En algunas regiones de Europa, durante la Edad Media, robar de la cosecha ajena era considerado un crimen grave, de peor tipo que robarle el bolso o la cartera a alguien, aunque era una afrenta de menor gravedad que un homicidio. La pena podía llegar a la amputación de la mano, normalmente la derecha, para evitar, se supone, que el ladrón volviera a robar y, sobre todo, para dejar una marca visible que lo señalara de por vida. Se consideraba que era una afrenta así de grave porque la producción de comida, entre todas las actividades humanas, seguía requiriendo la mayor cantidad de trabajo. Pero, sobre todo cuando fue imponiéndose, a partir del siglo XIII, la idea de la propiedad privada de la tierra, y de sus frutos. Porque, más allá de lo que diga su amigo liberal de confianza —sea neo o clásico, da igual—, la propiedad privada, en especial la propiedad privada de la tierra, no es algo ni “natural” ni “consustancial”, ni siquiera es un “derecho fundamental” de los seres humanos. La propiedad privada de la tierra es una noción con una historia relativamente reciente en la historia humana —unos 7 siglos frente a 200 mil años— y que, además, no se pensó como evidente en todo el mundo, sino que fue impuesta a la fuerza en muchas regiones del planeta —algo así como: “te voy a explicar: la propiedad de la tierra es un derecho fundamental del hombre… blanco, así que ahora yo soy el dueño de todo esto.”

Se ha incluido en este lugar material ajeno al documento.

(* ===== verification/_CoqProject ===== *)
-Q . S2P
Prelude.v
Kernel.v
Sim.v
Timespec.v
KqueueEvent.v
SimLaws.v
SignalfdCtx.v
SignalSim.v
Descriptors.v
Compat.v
CompatSim.v
EventfdCtx.v
TimerfdCtx.v
EpollNode.v
EpollLaws.v
EpollFeed.v
EpollCtx.v
EpollInv.v
EpollOps.v
EpollRegister.v
EpollCtl.v
EpollWait.v
Frame.v
EpollReport.v
EpollLife.v
EpollSim.v
Rwlock.v
Sharing.v
FileDesc.v
ShimCtx.v
ShimIo.v
Api.v
ShimInv.v
ShimOps.v
ShimCalls.v
ShimRun.v
ShimExact.v
ShimSim.v
Deadline.v
DeadlineSim.v
Memory.v
RbRank.v
RbTree.v
RbHeap.v
RbMap.v
Tailq.v
ContainerSim.v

Vivo en un edificio construido a finales de los años 50 en la colonia Hipódromo —aunque decimos que está en la Condesa—. Tiene 6 pisos, con 4 departamentos en cada uno, excepto los 2 últimos que sólo tienen departamentos al frente, y cuartos de servicio del lado del patio, lo que da un total de 20 departamentos. En el patio trasero, hacia donde se orientan los cuartos de servicio, hay una jardinera de no más de 1 metro de ancho con plantas, arbustos y un par de árboles. Uno de los árboles es un aguacate y cada año da aguacates… Tras la cosecha, que hace el jardinero que cuida la jardinera, aparece una canasta llena de aguacates en el vestíbulo para que cada uno de los habitantes del edificio, propietarios o inquilinos, disfrute de los frutos de nuestro árbol, llevándose a casa algunos aguacates.

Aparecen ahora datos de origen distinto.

(* ===== verification/Prelude.v ===== *)
(** * epoll-shim, verified

    epoll-shim provides Linux's epoll, eventfd, timerfd and signalfd on systems that have
    kqueue.  Every such descriptor is a kqueue; what Linux keeps in the kernel, the library
    keeps in memory, in a process-wide table of file descriptions (src/src/epoll_shim_ctx.c)
    whose entries hold one of four kinds of state (src/src/*_ctx.c).  This development
    models that code as state transformers and proves what makes it correct.

    ** How the code is represented

    - [Prelude]: the monad [M S A] of C code with its reasons to stop (a failed assertion,
      reached undefined behaviour, a dangling pointer, a lock taken twice, a loop cut off),
      results with error numbers, field update, machine integers, and the predicate
      [wpg o m Q s] ("[m] run in [s] ends with [Q], or stops for a reason [o] allows") with its
      rules.  [wp] allows no stop at all: a theorem with [wp] includes that the code ends.
    - [Kernel]: the system calls the library makes as an inductive type, their constants, and
      the class [Kernel W] of worlds that answer them.  Nothing is assumed of the answers
      except by the named law classes below, each next to the code that relies on it and met
      by the concrete system [Sim] (instances in [SimLaws], [SignalSim], [CompatSim],
      [EpollSim], [ShimSim], [DeadlineSim]), on which the witnesses run.
    - [Platform] (in [Kernel]) is the build configuration: EVFILT_USER, EVFILT_EXCEPT,
      NOTE_USECONDS and the quirks CMake looks for.  Theorems hold for every platform unless
      they say otherwise.

    ** Parts of the program

    - src/src/timespec_util.*: [Timespec] (checked addition of times).
    - src/src/kqueue_event.*: [KqueueEvent], the self-triggered event; the interface
      [SelfEvent] is what eventfd relies on, with EVFILT_USER or with a pipe.
    - src/src/eventfd_ctx.*: [EventfdCtx]; [EventfdSpec] is the abstract counter.
    - src/src/timerfd_ctx.*: [TimerfdCtx], with arithmetic in nanoseconds.
    - src/src/signalfd_ctx.*: [SignalfdCtx] and its laws; witnesses in [SignalSim].
    - src/src/compat_*.c: [Compat] over [Descriptors] (which descriptors are open, with which
      flags, which signals are blocked); witnesses in [CompatSim].
    - src/src/pollable_desc.h, src/src/epollfd_ctx.*: a registered descriptor in [EpollNode]
      and [EpollFeed] (translation of kernel events), the instance in [EpollCtx]; the tree and
      the lists are a map and lists of addresses (what that rests on is proved in [RbMap] and
      [Tailq]), nodes live on a heap, and following a pointer to a freed node stops with
      [DanglingPointer].  The invariant is in [EpollInv],
      laws in [EpollLaws], proofs in [EpollOps], [EpollRegister], [EpollCtl] (epoll_ctl
      against the interest list of epoll(7)), [EpollWait], [EpollReport] (what epoll_wait
      answers) and [EpollLife] (whole lives of an instance); witnesses in [EpollSim].
    - src/src/rwlock.*: [Rwlock], the reader/writer lock as a step relation over any number
      of threads, one step per mutex-protected section or semaphore operation.  [Sharing] runs
      the table's functions of epoll_shim_ctx.c in any number of threads on that lock: slots,
      reference counts and the references of epoll nodes, one step per access.
    - src/src/epoll_shim_ctx.*: descriptions, references and the step detector in [FileDesc],
      the array [open_files] and close in [ShimCtx], read, write, poll, ppoll and fcntl in
      [ShimIo]; the functions of src/src/epoll.c, eventfd.c, timerfd.c and signalfd.c in
      [Api] (their read, write and poll functions in [FileDesc] and [ShimIo]).  Code of a kind
      runs on its union member ([on_eventfd] and so on); reading another member is undefined.
      Proofs: [Frame] (what every operation of a kind preserves, whatever the system
      answers), [ShimInv] (the invariant [shim_inv] and the rules of the primitives),
      [ShimOps] (creation), [ShimCalls] (calls on one descriptor), [ShimRun] (polling, the step
      detector, whole runs), [ShimExact] (exact answers); witnesses in [ShimSim].  [Deadline]
      follows the monotonic clock through every function, epoll instances included;
      witnesses and a run of an epoll instance that watches an eventfd in [DeadlineSim].

    - src/external/tree-macros (RB_): the tree of registered descriptors, and
      src/external/queue-macros (TAILQ_): the list of poll descriptors.  [Memory] is a memory
      of words with a separation logic (Iris) for it; [RbTree] is the code of the tree macros,
      [RbRank] the trees and repairs as functions, with ranks, order and height, [RbHeap] the
      rules of the macros in separation logic, [RbMap] what follows: a map.  [Tailq] has code,
      rules and consequences for the list.  Witnesses in [ContainerSim].

    ** What the theorems show

    - Safety of whole runs: [EpollLife.epoll_run_safe] (no node is used after it was freed,
      all are freed at the end), [ShimRun.shim_run_safe] (the table: locks, references, slots,
      no leak), [ShimRun.shim_isolation], [Rwlock.rwlock_exclusion] and deadlock freedom;
      with threads, [Sharing.sharing_no_fault] (no freed description is used) and
      [Sharing.sharing_quiescent] (no reference leaks).
    - Refinement: epoll_ctl implements the interest list ([EpollCtl]), eventfd the counter of
      eventfd(2), on the state ([EventfdCtx]) and through the API ([ShimExact]).
    - The containers: the tree macros implement a finite map in logarithmic time
      ([RbMap.rb_run_refines], [RbMap.rb_run_well_formed]), the list macros a list
      ([Tailq.tailq_run_refines]); the loop that frees all nodes reads none that is freed
      ([RbMap.destroy_nodes_frees]).  These are the [gmap] and the lists of [EpollCtx], whose
      operations are the ones the theorems allow: a node is inserted once, removed only when it
      is in, and looked up with a key of its own.
    - What epoll_wait answers ([EpollReport.epollfd_ctx_wait_answers]) and when it may answer
      nothing ([Deadline.epoll_wait_not_early]; likewise poll and ppoll).
    - Functional behaviour of timers, signals, events, creation, close, poll and fcntl, errors
      included; round trips; bounds of all integer arithmetic that could overflow.
    - Known deviations, each proved on a concrete run or for all states: writing 0 to an
      eventfd, a failing trigger, gettime on an expired timer, huge intervals, EVFILT_EXCEPT
      left behind by EPOLL_CTL_DEL.

    ** Bounds and fuel

    Loops that depend on the system (draining a pipe or a kqueue, reading again after a
    wait, ppoll again after a spurious wake-up) take [fuel], a class parameter.  Where the
    loop is bounded the theorem asks for enough fuel and proves that it ends (signals:
    more than the number of queued events; draining: the system's law says so).  Where it
    is not (a blocking read waits as long as it takes) the theorems allow [OutOfFuel] and
    nothing else.  [grow_space] has 32 rounds, proved enough; [unref_depth] is 2 because only
    closing an epoll instance drops other descriptions, which drop none.  The loops on a tree
    of [n] nodes are proved to end within 2 lg (n + 1) + 1 rounds ([RbMap.enough]), those that
    visit all nodes or elements within as many rounds as there are.

    ** Not modelled

    - Threads, except in [Rwlock] and [Sharing]: the other files run one call at a time, with
      the mutexes and the lock as state, so that taking one twice or forgetting one is an
      error; the thread of the step detector is a round of a run.  [Sharing] leaves the state
      of the descriptions and their mutexes out; a node of an epoll instance is a reference,
      not tied to one instance.  Memory order is not modelled.
    - Epoll instances are not part of [shim_inv]: their own theorems are over any world
      with the laws [EpollLaws] and [PollableLaws].
    - pthread attributes, cancellation, the condition variable that waits for polling threads
      (it has no effect in one thread), errno preservation (errno_return.h).
    - src/src/wrap.c and the interposition library: dlsym and forwarding; the headers
      under src/include apart from their constants; compat_sem, compat_itimerspec: types.
    - In [Memory] a structure is its words; the other fields of a node are in [EpollNode], and
      no theorem runs [EpollCtx] on the memory itself.
    - The macros of src/external/*/sys that the program does not expand (SLIST, STAILQ, LIST,
      SPLAY, reverse loops), src/external/microatf and src/test: unused code and tests. *)

From stdpp Require Export prelude gmap sorting.
From Stdlib Require Export ZArith Lia.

Hace unos días en el chat del edificio, una persona, habitante de uno de los departamentos que también tienen vista al patio trasero, explicó que desde su balcón se ve el árbol de aguacates, y que unos, que había visto colgando de las ramas, ya no estaban ahí. No hemos visto en el vestíbulo la canasta con los aguacates comunitarios, así que, intrigado, preguntó: ¿dónde quedaron nuestros aguacates?

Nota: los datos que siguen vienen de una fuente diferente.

(* ===== verification/TimerfdCtx.v ===== *)
(** * timerfd (src/timerfd_ctx.c)

    A timer is the absolute time of its next expiration, its interval and the
    number of expirations that were not read yet.  A one-shot [EVFILT_TIMER]
    makes the kqueue readable at the next expiration; the count itself is
    always computed from the clock, by
    [timerfd_ctx_update_to_current_time]. *)

From S2P Require Import Prelude Kernel Sim Timespec.

Inductive TimerType : Type :=
  TIMER_TYPE_UNSPECIFIED | TIMER_TYPE_RELATIVE | TIMER_TYPE_ABSOLUTE.

#[export] Instance TimerType_eq_dec : EqDecision TimerType.
Proof. solve_decision. Defined.

Record TimerFDCtx := {
  is_abstime : bool;
  clockid : clockid_t;
  timer_type : TimerType;
  is_cancel_on_set : bool;
  force_cancel : bool;
  monotonic_offset : timespec;
  current_itimerspec : itimerspec;
  nr_expirations : Z
}.
#[export] Instance eta_TimerFDCtx : Eta TimerFDCtx := fun r =>
  {| is_abstime := is_abstime r; clockid := clockid r; timer_type := timer_type r;
     is_cancel_on_set := is_cancel_on_set r; force_cancel := force_cancel r;
     monotonic_offset := monotonic_offset r; current_itimerspec := current_itimerspec r;
     nr_expirations := nr_expirations r |}.
#[export] Instance eta_itimerspec : Eta itimerspec := fun r =>
  {| it_interval := it_interval r; it_value := it_value r |}.

Definition ts_zero : timespec := {| tv_sec := 0; tv_nsec := 0 |}.
Definition its_zero : itimerspec := {| it_interval := ts_zero; it_value := ts_zero |}.
Definition ts_is_zero (ts : timespec) : bool := (tv_sec ts =? 0) && (tv_nsec ts =? 0).
Definition ts_differ (a b : timespec) : bool :=
  negb (tv_sec a =? tv_sec b) || negb (tv_nsec a =? tv_nsec b).

(** ** Pure helpers *)

Definition timerfd_ctx_is_disarmed (t : TimerFDCtx) : bool :=
  (tv_sec (it_value (current_itimerspec t)) =? 0) &&
  (tv_nsec (it_value (current_itimerspec t)) =? 0).

Definition timerfd_ctx_is_interval_timer (t : TimerFDCtx) : bool :=
  negb (tv_sec (it_interval (current_itimerspec t)) =? 0) ||
  negb (tv_nsec (it_interval (current_itimerspec t)) =? 0).

Definition timerfd_ctx_disarm (t : TimerFDCtx) : TimerFDCtx :=
  t <| current_itimerspec := (current_itimerspec t) <| it_value := ts_zero |> |>
    <| timer_type := TIMER_TYPE_UNSPECIFIED |>.

(** [None]: EOVERFLOW *)
Definition ts_to_nanos (ts : timespec) : option Z :=
  ts_nanos ← checked fits_i64 (tv_sec ts * 1000000000);
  checked fits_i64 (ts_nanos + tv_nsec ts).

Definition nanos_to_ts (ts_nanos : Z) : timespec :=
  {| tv_sec := Z.quot ts_nanos 1000000000; tv_nsec := Z.rem ts_nanos 1000000000 |}.

Definition timerfd_ctx_can_jump (t : TimerFDCtx) : bool :=
  bool_decide (clockid t = CLOCK_REALTIME) && bool_decide (timer_type t = TIMER_TYPE_ABSOLUTE).

Section Timerfd.
Context {W : Type} `{!Platform, !Kernel W}.

Abbreviation T := (M (TimerFDCtx * W)).

Definition timerfd_ctx_get_clocktime (clockid : clockid_t) (timer_type : TimerType) :
    T (result timespec) :=
  c_assert (negb (bool_decide (timer_type = TIMER_TYPE_UNSPECIFIED))) ;;
  let clockid :=
    if bool_decide (clockid = CLOCK_REALTIME) && bool_decide (timer_type = TIMER_TYPE_RELATIVE)
    then CLOCK_MONOTONIC else clockid in
  call (sys_clock_gettime clockid).

(** [sysctl] of the boot time (of the base time on DragonFly). *)
Definition timerfd_ctx_get_monotonic_offset : M W (result timespec) := call sys_boottime.

(** *** The count of expirations

    The C code jumps to [disarm] from five places; [None] of the inner
    computation is that jump. *)
Definition timerfd_ctx_update_to_current_time (current_time : timespec) : T unit :=
  let disarm := mod_self timerfd_ctx_disarm in
  let* t := get in
  if timerfd_ctx_is_disarmed t then ret tt
  else
    let value := it_value (current_itimerspec t) in
    let not_yet :=
      let* t := get in
      c_assert (timespeccmp current_time (it_value (current_itimerspec t)) Z.ltb) in
    if timerfd_ctx_is_interval_timer t then
      let* d := timespecsub_safe current_time value in
      match d with
      | None => disarm
      | Some diff_time =>
          if 0 <=? tv_sec diff_time then
            match ts_to_nanos diff_time, ts_to_nanos (it_interval (current_itimerspec t)) with
            | Some diff_nanos, Some interval_nanos =>
                let expirations := Z.quot diff_nanos interval_nanos in
                if expirations =? INT64_MAX then disarm
                else
                  let expirations := expirations + 1 in
                  match checked fits_i64 (expirations * interval_nanos) with
                  | None => disarm
                  | Some nanos_to_add =>
                      let* n := timespecadd_safe (nanos_to_ts nanos_to_add) value in
                      match n with
                      | None => disarm
                      | Some next_ts =>
                          c_assert (0 <=? expirations) ;;
                          self nr_expirations := ((nr_expirations t + expirations) mod 2 ^ 64) ;;
                          mod_self (fun t => t <| current_itimerspec :=
                            (current_itimerspec t) <| it_value := next_ts |> |>) ;;
                          not_yet
                      end
                  end
            | _, _ => disarm
            end
          else not_yet
      end
    else if timespeccmp current_time value Z.geb then
      self nr_expirations := ((nr_expirations t + 1) mod 2 ^ 64) ;;
      disarm
    else not_yet.

(** *** The kernel timer *)

(** Only on NetBSD before 9.99.91; [None]: return value [false]. *)
Definition round_up_millis (millis : Z) : M W (option Z) :=
  let* ticks := call sys_clk_tck in
  if ticks <=? 0 then ret None
  else
    let ms_per_tick :=
      u32 (Z.quot 1000 ticks + if negb (Z.rem 1000 ticks =? 0) then 1 else 0) in
    let ms := u32 millis in
    let fixed_ms := u32 (ms / ms_per_tick * ms_per_tick) in
    let fixed_ms := if fixed_ms <? ms then u32 (fixed_ms + ms_per_tick) else fixed_ms in
    let fixed_ms := u32 (fixed_ms + ms_per_tick) in
    let fixed_ms :=
      if (0x20000 <=? fixed_ms) && negb (fixed_ms mod 1000 =? 0)
      then u32 (fixed_ms + 1000) else fixed_ms in
    ret (Some fixed_ms).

Hace un par de años instalaron en el edificio un sistema de cámaras de vigilancia. En el vestíbulo del edificio se instaló también una pantalla de televisión que, dividida en una retícula de 3 × 3, tiene 8 recuadros con imagen y uno negro, así que supongo hay 8 cámaras instaladas. A los pocos meses de instaladas las cámaras, el automóvil de algún vecino fue ligeramente raspado por otro automóvil. Nadie dijo nada. En el chat del edificio, el afectado dijo que, ya que nadie confesaba su crimen, habría que revisar las grabaciones del sistema de vigilancia. Fue entonces cuando recibimos la terrible noticia por parte del administrador: no había grabaciones. Ustedes aprobaron un presupuesto para cámaras, pero jamás se habló del servidor necesario para grabar y archivar los videos. Si en lugar de un chat hubiera sido una reunión física, todos nos habríamos visto las caras unos a otros preguntándonos a quién colgarle encima semejante idiotez. Entonces, ¿para qué sirve el sistema de vigilancia? El problema fue resuelto, previo pago de una cuota extra, algunas semanas después. Por suerte, si así quieren llamarle, el progreso tecnológico nos permite tener, en un edificio de la Condesa, un sistema de vigilancia que hace unas décadas era imaginable sólo para la Casa Blanca o el Kremlin. Por algunas semanas o meses —dependiendo de qué tanta capacidad de memoria asignáramos a las grabaciones— tendríamos el registro de todo lo que pasaba en las áreas que abarca el sistema de cámaras. Por suerte, el patio trasero y su jardinera estaban incluidos en su rango.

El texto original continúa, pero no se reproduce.